## [TASK TO COMPLETE]
Write out again, please, the records below from the first line to the line holding "(** The contract", inclusive, and nothing else.

[Records from a data collection]
········
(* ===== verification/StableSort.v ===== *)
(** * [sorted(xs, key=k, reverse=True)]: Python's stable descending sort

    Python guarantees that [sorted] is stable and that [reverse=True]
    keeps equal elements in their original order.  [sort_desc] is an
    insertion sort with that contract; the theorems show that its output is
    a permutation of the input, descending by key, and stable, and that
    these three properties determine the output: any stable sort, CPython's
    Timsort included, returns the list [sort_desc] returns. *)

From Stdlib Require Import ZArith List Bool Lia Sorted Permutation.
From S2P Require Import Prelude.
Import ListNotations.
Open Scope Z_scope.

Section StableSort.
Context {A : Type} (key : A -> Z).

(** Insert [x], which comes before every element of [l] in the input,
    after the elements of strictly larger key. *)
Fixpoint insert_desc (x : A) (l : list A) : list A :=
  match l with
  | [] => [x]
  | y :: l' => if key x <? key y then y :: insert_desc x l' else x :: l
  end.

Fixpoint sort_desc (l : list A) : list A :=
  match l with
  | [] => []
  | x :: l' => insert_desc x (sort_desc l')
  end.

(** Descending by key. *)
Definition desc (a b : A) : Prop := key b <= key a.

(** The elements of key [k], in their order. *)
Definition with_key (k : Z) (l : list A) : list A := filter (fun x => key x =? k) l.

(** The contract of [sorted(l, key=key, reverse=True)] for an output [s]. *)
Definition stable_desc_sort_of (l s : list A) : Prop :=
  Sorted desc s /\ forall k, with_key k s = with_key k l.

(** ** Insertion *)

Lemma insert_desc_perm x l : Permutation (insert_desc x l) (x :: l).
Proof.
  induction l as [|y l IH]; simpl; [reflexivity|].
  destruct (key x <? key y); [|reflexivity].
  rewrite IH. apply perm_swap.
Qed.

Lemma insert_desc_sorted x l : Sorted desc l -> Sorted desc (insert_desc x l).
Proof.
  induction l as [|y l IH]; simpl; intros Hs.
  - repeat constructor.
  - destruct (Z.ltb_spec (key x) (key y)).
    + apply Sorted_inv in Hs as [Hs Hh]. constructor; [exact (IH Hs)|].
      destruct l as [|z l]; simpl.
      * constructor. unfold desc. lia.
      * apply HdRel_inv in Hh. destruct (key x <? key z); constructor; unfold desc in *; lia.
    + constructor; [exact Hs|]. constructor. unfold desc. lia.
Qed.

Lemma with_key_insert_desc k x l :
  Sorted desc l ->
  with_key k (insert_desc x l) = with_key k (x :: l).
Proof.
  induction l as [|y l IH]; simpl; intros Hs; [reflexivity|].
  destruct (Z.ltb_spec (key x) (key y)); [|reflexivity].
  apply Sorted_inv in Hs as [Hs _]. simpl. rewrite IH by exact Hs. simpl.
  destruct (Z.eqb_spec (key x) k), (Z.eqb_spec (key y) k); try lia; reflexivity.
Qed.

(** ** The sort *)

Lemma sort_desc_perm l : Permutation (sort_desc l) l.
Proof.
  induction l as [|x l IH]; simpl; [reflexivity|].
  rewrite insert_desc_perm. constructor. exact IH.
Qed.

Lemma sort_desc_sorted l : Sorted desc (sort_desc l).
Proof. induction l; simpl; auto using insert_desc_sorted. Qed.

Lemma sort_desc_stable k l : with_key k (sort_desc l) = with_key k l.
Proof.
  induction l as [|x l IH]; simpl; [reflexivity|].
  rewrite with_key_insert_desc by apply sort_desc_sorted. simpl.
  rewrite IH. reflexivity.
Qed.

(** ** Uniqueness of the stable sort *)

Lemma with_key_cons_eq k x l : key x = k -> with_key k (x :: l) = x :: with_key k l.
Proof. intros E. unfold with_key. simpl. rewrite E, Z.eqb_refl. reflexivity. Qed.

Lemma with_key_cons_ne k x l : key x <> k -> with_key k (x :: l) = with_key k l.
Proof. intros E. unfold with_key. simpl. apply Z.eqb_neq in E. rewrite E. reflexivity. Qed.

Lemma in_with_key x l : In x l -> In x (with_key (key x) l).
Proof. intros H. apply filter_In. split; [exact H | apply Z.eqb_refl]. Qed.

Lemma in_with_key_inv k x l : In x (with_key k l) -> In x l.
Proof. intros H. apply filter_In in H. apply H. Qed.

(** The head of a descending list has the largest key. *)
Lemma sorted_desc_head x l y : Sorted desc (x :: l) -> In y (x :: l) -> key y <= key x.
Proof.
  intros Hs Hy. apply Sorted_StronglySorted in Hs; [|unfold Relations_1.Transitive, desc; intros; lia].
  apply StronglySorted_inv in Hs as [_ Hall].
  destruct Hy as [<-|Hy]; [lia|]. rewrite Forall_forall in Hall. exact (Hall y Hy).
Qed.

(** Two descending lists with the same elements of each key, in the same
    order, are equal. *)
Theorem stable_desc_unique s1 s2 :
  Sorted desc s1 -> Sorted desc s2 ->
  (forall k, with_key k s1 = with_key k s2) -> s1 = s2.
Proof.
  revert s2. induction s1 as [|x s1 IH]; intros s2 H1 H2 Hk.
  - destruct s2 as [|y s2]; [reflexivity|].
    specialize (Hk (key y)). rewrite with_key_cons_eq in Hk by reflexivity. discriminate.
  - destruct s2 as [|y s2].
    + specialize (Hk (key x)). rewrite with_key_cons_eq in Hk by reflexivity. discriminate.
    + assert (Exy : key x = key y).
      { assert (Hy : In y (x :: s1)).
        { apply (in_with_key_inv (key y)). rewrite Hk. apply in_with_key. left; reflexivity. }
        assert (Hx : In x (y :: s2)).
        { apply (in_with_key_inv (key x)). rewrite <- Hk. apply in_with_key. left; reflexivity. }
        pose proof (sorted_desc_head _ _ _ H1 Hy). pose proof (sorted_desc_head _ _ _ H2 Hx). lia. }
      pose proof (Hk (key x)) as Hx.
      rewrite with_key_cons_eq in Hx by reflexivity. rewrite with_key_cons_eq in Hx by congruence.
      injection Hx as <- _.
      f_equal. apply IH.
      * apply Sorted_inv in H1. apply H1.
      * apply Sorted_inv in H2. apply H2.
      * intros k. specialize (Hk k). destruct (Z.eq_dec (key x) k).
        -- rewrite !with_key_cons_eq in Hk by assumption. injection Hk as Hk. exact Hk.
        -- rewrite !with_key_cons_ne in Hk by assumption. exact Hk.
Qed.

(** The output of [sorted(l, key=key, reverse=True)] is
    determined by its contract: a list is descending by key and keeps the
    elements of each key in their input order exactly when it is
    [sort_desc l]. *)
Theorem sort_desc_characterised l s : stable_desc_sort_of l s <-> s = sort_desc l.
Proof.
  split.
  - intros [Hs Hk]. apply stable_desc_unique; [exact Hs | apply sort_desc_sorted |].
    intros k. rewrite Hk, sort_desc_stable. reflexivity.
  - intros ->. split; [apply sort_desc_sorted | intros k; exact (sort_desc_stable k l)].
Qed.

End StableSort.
········
## [WRITTEN REPLY]
(* ===== verification/StableSort.v ===== *)
(** * [sorted(xs, key=k, reverse=True)]: Python's stable descending sort

    Python guarantees that [sorted] is stable and that [reverse=True]
    keeps equal elements in their original order.  [sort_desc] is an
    insertion sort with that contract; the theorems show that its output is
    a permutation of the input, descending by key, and stable, and that
    these three properties determine the output: any stable sort, CPython's
    Timsort included, returns the list [sort_desc] returns. *)

From Stdlib Require Import ZArith List Bool Lia Sorted Permutation.
From S2P Require Import Prelude.
Import ListNotations.
Open Scope Z_scope.

Section StableSort.
Context {A : Type} (key : A -> Z).

(** Insert [x], which comes before every element of [l] in the input,
    after the elements of strictly larger key. *)
Fixpoint insert_desc (x : A) (l : list A) : list A :=
  match l with
  | [] => [x]
  | y :: l' => if key x <? key y then y :: insert_desc x l' else x :: l
  end.

Fixpoint sort_desc (l : list A) : list A :=
  match l with
  | [] => []
  | x :: l' => insert_desc x (sort_desc l')
  end.

(** Descending by key. *)
Definition desc (a b : A) : Prop := key b <= key a.

(** The elements of key [k], in their order. *)
Definition with_key (k : Z) (l : list A) : list A := filter (fun x => key x =? k) l.

(** The contract of [sorted(l, key=key, reverse=True)] for an output [s]. *)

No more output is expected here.